Stored data:

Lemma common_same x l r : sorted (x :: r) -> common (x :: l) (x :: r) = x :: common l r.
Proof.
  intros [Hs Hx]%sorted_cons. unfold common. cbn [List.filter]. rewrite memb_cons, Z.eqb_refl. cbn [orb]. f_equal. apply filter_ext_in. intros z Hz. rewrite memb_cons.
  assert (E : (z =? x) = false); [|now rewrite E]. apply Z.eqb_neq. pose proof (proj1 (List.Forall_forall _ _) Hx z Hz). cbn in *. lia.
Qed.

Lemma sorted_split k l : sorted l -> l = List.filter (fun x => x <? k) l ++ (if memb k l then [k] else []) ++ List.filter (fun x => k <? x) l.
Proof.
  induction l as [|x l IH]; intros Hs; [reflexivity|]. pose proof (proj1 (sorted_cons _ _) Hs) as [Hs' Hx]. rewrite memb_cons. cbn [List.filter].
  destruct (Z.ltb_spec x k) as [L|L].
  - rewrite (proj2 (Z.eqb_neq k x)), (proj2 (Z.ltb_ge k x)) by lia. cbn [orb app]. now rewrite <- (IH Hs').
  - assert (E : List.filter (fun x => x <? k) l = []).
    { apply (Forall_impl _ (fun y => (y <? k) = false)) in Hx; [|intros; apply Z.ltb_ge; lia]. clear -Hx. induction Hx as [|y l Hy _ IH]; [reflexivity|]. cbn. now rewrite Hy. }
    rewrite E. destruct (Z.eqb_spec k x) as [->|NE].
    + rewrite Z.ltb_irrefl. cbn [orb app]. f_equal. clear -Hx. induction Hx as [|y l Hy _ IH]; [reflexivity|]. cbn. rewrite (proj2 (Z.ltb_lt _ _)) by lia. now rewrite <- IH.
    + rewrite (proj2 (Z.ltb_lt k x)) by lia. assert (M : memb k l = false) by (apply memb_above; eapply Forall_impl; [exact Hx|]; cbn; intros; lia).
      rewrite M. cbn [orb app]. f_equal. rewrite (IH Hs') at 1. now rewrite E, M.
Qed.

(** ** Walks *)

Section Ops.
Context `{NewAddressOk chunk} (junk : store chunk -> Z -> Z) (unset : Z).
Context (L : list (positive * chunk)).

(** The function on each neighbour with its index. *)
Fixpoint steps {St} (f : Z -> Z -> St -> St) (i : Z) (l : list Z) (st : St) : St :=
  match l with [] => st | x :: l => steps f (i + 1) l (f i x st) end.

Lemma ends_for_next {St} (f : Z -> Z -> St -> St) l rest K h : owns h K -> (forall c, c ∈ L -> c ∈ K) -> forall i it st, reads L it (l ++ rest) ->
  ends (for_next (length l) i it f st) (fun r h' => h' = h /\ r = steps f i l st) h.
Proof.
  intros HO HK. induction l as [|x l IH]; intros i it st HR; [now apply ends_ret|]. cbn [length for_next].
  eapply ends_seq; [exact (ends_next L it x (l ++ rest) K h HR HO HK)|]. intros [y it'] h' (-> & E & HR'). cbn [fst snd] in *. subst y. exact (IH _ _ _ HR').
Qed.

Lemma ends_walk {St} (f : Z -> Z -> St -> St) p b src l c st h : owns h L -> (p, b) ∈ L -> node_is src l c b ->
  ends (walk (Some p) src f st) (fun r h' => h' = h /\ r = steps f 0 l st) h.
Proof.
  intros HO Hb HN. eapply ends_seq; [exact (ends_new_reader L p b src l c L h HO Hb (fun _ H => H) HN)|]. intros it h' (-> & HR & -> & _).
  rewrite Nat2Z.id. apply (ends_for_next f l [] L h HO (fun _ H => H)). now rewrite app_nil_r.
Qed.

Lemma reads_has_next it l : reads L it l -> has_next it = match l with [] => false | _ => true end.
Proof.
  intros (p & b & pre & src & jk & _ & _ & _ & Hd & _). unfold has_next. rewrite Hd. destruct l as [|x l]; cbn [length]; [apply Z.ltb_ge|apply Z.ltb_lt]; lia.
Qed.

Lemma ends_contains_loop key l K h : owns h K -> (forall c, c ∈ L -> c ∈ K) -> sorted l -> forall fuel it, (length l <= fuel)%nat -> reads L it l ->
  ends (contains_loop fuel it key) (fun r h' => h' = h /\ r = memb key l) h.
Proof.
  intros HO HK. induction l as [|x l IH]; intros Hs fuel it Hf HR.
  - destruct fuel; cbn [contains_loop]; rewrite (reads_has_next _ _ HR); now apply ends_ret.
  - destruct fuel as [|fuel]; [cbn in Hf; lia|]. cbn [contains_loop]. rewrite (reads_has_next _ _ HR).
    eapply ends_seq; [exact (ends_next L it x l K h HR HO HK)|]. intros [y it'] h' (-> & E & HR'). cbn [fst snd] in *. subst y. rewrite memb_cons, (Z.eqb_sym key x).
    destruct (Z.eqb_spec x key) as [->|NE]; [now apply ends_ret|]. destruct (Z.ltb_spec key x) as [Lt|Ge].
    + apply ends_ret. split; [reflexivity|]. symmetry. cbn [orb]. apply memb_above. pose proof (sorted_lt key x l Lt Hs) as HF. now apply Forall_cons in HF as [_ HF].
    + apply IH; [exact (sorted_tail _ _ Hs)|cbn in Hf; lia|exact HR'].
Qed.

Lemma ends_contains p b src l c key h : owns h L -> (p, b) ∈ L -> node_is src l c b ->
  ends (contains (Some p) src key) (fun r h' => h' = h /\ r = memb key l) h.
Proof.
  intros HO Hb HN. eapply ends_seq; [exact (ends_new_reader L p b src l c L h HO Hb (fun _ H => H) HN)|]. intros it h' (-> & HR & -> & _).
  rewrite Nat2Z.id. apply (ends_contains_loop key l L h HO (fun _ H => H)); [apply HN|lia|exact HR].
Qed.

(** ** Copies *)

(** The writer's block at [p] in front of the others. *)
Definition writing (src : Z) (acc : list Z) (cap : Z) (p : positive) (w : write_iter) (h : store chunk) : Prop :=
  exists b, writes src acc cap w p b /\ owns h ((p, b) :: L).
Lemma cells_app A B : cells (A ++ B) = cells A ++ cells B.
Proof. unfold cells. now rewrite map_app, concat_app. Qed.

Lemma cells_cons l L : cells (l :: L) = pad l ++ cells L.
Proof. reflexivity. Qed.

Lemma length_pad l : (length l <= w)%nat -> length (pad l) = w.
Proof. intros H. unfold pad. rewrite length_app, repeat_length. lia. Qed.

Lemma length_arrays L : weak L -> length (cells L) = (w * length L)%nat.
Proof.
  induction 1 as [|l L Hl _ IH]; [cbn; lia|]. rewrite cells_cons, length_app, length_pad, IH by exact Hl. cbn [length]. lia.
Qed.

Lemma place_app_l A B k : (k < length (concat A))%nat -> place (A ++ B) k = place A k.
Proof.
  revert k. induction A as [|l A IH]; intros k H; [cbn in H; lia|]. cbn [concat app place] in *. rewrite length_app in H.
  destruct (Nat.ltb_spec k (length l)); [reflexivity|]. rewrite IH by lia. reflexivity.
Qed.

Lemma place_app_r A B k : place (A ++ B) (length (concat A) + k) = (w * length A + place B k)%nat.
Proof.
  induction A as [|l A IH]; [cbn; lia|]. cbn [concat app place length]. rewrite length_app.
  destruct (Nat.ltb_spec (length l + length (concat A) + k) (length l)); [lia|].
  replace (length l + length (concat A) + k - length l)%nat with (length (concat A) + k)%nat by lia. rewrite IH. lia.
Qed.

Instructions to follow:
Report the lines above that have the word "fuel" in them.

Exercise answer:
Lemma ends_contains_loop key l K h : owns h K -> (forall c, c ∈ L -> c ∈ K) -> sorted l -> forall fuel it, (length l <= fuel)%nat -> reads L it l ->
  ends (contains_loop fuel it key) (fun r h' => h' = h /\ r = memb key l) h.
  intros HO HK. induction l as [|x l IH]; intros Hs fuel it Hf HR.
  - destruct fuel; cbn [contains_loop]; rewrite (reads_has_next _ _ HR); now apply ends_ret.
  - destruct fuel as [|fuel]; [cbn in Hf; lia|]. cbn [contains_loop]. rewrite (reads_has_next _ _ HR).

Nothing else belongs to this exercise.